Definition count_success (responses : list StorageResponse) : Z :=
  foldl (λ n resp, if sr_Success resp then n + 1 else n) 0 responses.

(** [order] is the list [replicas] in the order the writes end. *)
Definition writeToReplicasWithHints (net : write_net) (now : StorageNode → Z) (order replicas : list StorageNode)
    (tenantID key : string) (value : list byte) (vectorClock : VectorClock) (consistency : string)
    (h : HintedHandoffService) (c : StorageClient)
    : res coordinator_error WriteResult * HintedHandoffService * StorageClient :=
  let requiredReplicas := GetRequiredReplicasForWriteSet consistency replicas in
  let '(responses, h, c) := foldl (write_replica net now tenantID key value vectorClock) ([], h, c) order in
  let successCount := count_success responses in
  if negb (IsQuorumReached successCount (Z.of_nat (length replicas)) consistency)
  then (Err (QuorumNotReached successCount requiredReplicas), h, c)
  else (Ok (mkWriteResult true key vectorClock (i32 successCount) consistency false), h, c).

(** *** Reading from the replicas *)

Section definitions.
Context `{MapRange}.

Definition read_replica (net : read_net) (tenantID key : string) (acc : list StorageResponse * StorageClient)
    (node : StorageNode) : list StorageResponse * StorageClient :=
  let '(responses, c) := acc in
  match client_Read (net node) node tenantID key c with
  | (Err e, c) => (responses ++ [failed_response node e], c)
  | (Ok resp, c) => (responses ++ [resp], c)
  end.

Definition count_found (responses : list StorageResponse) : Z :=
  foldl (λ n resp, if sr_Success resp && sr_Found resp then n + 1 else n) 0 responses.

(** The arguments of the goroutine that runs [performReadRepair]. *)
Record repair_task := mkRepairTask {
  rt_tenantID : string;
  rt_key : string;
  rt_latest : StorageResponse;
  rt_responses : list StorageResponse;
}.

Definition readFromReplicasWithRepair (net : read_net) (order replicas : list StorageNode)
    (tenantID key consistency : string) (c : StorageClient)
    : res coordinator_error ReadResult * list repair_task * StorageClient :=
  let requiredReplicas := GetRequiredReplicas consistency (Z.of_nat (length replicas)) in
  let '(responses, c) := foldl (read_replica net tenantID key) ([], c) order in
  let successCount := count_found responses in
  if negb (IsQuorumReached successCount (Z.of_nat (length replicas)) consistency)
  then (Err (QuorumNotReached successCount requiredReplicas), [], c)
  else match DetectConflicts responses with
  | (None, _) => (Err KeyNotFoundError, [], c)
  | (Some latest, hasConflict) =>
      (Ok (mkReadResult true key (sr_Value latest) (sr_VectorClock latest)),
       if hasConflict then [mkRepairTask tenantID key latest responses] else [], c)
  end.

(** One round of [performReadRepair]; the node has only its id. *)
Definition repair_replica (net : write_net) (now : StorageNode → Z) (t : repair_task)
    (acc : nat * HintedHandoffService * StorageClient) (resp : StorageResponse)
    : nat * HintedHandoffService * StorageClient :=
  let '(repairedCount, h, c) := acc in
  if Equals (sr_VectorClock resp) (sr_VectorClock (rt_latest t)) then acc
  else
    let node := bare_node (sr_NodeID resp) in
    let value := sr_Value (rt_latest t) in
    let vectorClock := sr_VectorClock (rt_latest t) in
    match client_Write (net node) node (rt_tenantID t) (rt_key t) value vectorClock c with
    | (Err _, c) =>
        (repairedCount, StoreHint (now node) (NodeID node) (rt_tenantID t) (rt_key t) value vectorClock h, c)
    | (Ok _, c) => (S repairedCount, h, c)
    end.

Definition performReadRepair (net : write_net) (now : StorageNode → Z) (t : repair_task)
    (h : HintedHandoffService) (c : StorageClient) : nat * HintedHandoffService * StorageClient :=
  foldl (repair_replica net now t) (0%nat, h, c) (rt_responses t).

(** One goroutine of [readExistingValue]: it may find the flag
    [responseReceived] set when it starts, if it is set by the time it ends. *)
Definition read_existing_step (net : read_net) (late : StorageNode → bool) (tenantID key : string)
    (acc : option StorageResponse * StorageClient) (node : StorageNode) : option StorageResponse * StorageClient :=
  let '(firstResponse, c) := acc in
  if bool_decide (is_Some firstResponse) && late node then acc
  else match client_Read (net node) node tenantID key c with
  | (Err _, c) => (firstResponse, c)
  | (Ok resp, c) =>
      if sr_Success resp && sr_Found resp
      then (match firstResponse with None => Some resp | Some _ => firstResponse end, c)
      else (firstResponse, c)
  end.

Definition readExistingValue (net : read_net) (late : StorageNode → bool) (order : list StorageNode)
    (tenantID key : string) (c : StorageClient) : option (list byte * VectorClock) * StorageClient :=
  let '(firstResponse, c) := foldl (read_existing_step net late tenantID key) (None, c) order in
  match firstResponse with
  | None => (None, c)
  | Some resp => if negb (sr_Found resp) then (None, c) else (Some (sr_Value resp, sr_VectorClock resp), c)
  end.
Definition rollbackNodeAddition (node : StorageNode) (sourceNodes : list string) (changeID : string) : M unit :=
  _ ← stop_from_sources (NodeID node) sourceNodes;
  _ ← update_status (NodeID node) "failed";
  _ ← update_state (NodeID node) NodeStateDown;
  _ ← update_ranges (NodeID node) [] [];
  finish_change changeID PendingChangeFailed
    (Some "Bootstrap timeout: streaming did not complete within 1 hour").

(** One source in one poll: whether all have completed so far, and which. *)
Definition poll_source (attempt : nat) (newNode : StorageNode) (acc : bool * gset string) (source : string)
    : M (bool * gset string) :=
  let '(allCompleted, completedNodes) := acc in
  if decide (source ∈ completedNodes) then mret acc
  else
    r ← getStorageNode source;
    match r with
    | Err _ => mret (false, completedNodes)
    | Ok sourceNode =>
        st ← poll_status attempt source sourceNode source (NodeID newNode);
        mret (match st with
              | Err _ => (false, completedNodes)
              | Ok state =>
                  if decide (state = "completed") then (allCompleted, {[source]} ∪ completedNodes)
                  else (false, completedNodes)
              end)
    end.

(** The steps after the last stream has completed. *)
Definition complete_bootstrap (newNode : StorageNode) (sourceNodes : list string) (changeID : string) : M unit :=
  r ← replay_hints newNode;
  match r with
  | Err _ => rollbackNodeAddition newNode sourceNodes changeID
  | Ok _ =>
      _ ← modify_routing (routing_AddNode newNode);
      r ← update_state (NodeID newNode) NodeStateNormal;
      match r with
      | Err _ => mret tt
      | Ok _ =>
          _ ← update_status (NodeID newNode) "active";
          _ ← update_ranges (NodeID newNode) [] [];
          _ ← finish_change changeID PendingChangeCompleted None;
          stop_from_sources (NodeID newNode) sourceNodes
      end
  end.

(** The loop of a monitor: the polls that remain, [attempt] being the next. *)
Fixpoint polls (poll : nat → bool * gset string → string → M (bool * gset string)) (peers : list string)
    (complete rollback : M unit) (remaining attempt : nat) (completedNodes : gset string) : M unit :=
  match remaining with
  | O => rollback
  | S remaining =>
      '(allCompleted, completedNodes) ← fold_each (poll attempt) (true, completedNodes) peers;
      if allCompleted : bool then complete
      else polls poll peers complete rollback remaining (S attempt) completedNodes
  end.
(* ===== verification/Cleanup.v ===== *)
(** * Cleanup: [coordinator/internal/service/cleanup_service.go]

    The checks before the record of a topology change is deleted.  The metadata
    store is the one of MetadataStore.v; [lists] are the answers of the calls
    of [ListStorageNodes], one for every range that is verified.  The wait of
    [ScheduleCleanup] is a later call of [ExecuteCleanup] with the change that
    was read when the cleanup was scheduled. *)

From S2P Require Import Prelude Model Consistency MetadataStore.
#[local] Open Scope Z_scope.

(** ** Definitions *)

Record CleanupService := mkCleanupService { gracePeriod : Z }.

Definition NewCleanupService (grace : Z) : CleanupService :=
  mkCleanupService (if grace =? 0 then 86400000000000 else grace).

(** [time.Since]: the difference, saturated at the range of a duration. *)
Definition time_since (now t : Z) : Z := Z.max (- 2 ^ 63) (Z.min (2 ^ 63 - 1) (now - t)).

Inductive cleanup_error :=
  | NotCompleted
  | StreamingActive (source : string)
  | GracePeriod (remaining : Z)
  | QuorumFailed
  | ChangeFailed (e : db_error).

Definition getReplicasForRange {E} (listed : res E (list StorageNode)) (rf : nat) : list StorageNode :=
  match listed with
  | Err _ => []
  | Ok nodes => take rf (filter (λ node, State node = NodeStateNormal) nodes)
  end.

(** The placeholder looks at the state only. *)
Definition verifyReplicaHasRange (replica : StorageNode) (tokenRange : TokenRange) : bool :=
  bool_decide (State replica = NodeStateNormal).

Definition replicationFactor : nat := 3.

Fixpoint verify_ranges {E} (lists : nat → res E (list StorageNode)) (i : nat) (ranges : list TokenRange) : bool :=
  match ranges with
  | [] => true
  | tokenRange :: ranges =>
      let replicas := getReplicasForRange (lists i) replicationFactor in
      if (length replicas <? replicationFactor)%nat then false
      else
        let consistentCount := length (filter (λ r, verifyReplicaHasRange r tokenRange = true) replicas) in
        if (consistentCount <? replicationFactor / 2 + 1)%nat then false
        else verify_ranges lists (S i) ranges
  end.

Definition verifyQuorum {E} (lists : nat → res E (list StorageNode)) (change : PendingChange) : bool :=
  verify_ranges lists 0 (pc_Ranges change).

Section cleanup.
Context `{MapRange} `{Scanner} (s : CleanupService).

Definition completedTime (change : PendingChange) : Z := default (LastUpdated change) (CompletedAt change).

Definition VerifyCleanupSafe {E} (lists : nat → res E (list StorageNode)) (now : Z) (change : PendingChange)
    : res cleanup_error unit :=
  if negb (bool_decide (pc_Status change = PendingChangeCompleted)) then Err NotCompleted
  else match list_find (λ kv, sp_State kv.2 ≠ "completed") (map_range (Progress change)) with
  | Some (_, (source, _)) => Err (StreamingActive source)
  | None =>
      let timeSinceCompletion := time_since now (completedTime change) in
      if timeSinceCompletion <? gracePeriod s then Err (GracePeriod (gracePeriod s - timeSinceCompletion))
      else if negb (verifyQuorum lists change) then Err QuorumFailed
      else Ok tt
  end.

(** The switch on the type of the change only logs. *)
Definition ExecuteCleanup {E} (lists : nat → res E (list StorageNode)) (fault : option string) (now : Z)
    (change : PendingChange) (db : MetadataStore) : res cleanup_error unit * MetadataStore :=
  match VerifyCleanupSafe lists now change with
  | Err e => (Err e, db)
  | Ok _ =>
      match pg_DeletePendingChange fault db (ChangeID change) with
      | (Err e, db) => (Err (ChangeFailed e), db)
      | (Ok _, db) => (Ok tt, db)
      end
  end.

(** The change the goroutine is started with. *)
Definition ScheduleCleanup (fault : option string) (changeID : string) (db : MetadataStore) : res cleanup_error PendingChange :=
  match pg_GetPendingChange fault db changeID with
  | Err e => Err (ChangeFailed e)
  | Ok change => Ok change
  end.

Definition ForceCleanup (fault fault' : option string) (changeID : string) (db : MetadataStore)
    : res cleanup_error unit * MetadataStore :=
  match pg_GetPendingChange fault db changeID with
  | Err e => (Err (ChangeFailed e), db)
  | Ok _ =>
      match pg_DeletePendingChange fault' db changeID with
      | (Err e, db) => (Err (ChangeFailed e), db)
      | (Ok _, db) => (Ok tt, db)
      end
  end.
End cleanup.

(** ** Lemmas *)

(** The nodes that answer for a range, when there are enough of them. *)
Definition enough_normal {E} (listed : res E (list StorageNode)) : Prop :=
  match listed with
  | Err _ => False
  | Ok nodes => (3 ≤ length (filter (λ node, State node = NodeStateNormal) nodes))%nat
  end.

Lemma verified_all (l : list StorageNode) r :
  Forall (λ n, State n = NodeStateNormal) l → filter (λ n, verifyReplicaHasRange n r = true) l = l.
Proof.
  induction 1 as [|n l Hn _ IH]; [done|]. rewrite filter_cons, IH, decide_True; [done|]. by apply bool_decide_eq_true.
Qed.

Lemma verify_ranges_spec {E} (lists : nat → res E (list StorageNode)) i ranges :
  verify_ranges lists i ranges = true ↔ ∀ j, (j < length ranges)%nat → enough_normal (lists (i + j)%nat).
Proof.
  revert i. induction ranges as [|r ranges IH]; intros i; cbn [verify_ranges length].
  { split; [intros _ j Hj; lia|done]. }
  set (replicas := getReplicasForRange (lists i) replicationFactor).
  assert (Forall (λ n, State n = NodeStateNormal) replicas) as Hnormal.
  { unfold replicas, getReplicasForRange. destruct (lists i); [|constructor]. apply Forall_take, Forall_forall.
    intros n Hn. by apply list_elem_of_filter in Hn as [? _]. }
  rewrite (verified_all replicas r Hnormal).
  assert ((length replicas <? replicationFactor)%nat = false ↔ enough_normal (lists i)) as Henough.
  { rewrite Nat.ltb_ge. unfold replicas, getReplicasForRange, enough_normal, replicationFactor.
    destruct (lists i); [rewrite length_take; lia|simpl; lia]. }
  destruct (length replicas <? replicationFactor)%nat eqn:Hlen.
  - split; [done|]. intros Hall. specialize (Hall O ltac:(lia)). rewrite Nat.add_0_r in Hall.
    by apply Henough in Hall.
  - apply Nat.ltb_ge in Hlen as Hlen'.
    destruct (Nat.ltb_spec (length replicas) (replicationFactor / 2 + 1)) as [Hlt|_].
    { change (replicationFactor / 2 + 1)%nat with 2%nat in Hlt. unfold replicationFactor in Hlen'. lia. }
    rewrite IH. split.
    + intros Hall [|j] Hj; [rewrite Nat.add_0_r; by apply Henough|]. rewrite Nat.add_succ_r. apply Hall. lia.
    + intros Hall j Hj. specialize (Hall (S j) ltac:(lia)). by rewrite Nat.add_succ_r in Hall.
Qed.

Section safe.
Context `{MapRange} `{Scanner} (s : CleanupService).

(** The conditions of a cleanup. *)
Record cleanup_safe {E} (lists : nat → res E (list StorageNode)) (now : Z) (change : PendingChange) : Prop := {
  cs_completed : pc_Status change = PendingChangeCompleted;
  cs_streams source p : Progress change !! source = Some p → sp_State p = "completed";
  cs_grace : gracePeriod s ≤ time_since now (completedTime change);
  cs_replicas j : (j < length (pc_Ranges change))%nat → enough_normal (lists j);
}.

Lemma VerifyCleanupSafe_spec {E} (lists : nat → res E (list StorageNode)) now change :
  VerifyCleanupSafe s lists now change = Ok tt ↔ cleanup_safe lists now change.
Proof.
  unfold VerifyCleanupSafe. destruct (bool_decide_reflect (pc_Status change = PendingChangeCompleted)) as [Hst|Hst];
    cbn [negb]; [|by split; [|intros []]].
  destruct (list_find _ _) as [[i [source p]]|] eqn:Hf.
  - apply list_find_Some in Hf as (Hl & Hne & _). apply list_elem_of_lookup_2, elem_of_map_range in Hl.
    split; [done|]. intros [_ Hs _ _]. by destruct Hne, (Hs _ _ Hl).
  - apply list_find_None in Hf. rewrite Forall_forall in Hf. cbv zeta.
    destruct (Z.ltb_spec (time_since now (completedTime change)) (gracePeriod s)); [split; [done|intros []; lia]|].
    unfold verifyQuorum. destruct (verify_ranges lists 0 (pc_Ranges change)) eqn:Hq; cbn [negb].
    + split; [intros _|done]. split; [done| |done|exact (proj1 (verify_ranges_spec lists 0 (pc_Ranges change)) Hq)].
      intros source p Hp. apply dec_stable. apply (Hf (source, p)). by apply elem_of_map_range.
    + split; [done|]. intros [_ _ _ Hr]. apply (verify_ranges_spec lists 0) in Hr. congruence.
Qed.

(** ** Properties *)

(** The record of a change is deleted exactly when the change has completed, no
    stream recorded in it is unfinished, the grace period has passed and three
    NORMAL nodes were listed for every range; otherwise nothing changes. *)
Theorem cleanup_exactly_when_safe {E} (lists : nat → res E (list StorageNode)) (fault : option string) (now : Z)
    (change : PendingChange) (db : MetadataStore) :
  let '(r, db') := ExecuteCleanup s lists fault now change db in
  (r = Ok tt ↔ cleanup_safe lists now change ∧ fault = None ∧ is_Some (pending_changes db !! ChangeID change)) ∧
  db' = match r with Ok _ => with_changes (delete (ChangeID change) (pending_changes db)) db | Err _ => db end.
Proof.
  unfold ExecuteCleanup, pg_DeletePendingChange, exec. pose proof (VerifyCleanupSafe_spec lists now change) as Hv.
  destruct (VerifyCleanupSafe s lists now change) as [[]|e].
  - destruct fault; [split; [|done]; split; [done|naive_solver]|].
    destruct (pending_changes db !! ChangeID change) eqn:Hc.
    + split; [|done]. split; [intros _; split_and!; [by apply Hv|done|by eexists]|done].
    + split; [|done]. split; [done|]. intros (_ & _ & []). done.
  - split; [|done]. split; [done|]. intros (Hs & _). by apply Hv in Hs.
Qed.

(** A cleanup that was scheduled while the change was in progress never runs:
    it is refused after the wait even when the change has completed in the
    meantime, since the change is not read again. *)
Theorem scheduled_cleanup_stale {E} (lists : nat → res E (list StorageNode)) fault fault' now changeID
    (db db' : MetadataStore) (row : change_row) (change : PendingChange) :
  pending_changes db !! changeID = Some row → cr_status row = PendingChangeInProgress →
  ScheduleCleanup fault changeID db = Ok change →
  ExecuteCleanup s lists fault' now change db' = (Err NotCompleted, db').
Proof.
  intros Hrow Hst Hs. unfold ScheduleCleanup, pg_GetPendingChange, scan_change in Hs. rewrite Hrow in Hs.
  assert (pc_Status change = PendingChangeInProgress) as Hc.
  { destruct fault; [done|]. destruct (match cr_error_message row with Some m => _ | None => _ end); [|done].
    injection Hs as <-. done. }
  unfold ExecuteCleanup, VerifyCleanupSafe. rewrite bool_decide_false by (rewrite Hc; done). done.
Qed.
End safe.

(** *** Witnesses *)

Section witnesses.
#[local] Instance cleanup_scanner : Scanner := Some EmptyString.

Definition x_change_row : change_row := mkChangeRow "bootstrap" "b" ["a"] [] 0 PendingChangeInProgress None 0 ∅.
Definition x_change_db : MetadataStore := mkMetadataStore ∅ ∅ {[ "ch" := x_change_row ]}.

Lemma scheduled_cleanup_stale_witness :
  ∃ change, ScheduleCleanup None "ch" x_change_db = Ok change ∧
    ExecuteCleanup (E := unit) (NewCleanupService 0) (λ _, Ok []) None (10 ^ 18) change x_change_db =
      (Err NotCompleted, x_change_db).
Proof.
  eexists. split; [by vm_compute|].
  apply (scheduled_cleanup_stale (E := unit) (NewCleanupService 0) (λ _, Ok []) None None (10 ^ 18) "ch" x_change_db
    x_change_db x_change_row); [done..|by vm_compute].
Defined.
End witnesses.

════════════════

§ DIRECTIONS FOR THIS TASK:
The answer should be the first line of the material and every line after it through the line containing "let successCount := count_success", exactly as written, and nothing else.

§ TASK OUTPUT:
Definition count_success (responses : list StorageResponse) : Z :=
  foldl (λ n resp, if sr_Success resp then n + 1 else n) 0 responses.

(** [order] is the list [replicas] in the order the writes end. *)
Definition writeToReplicasWithHints (net : write_net) (now : StorageNode → Z) (order replicas : list StorageNode)
    (tenantID key : string) (value : list byte) (vectorClock : VectorClock) (consistency : string)
    (h : HintedHandoffService) (c : StorageClient)
    : res coordinator_error WriteResult * HintedHandoffService * StorageClient :=
  let requiredReplicas := GetRequiredReplicasForWriteSet consistency replicas in
  let '(responses, h, c) := foldl (write_replica net now tenantID key value vectorClock) ([], h, c) order in
  let successCount := count_success responses in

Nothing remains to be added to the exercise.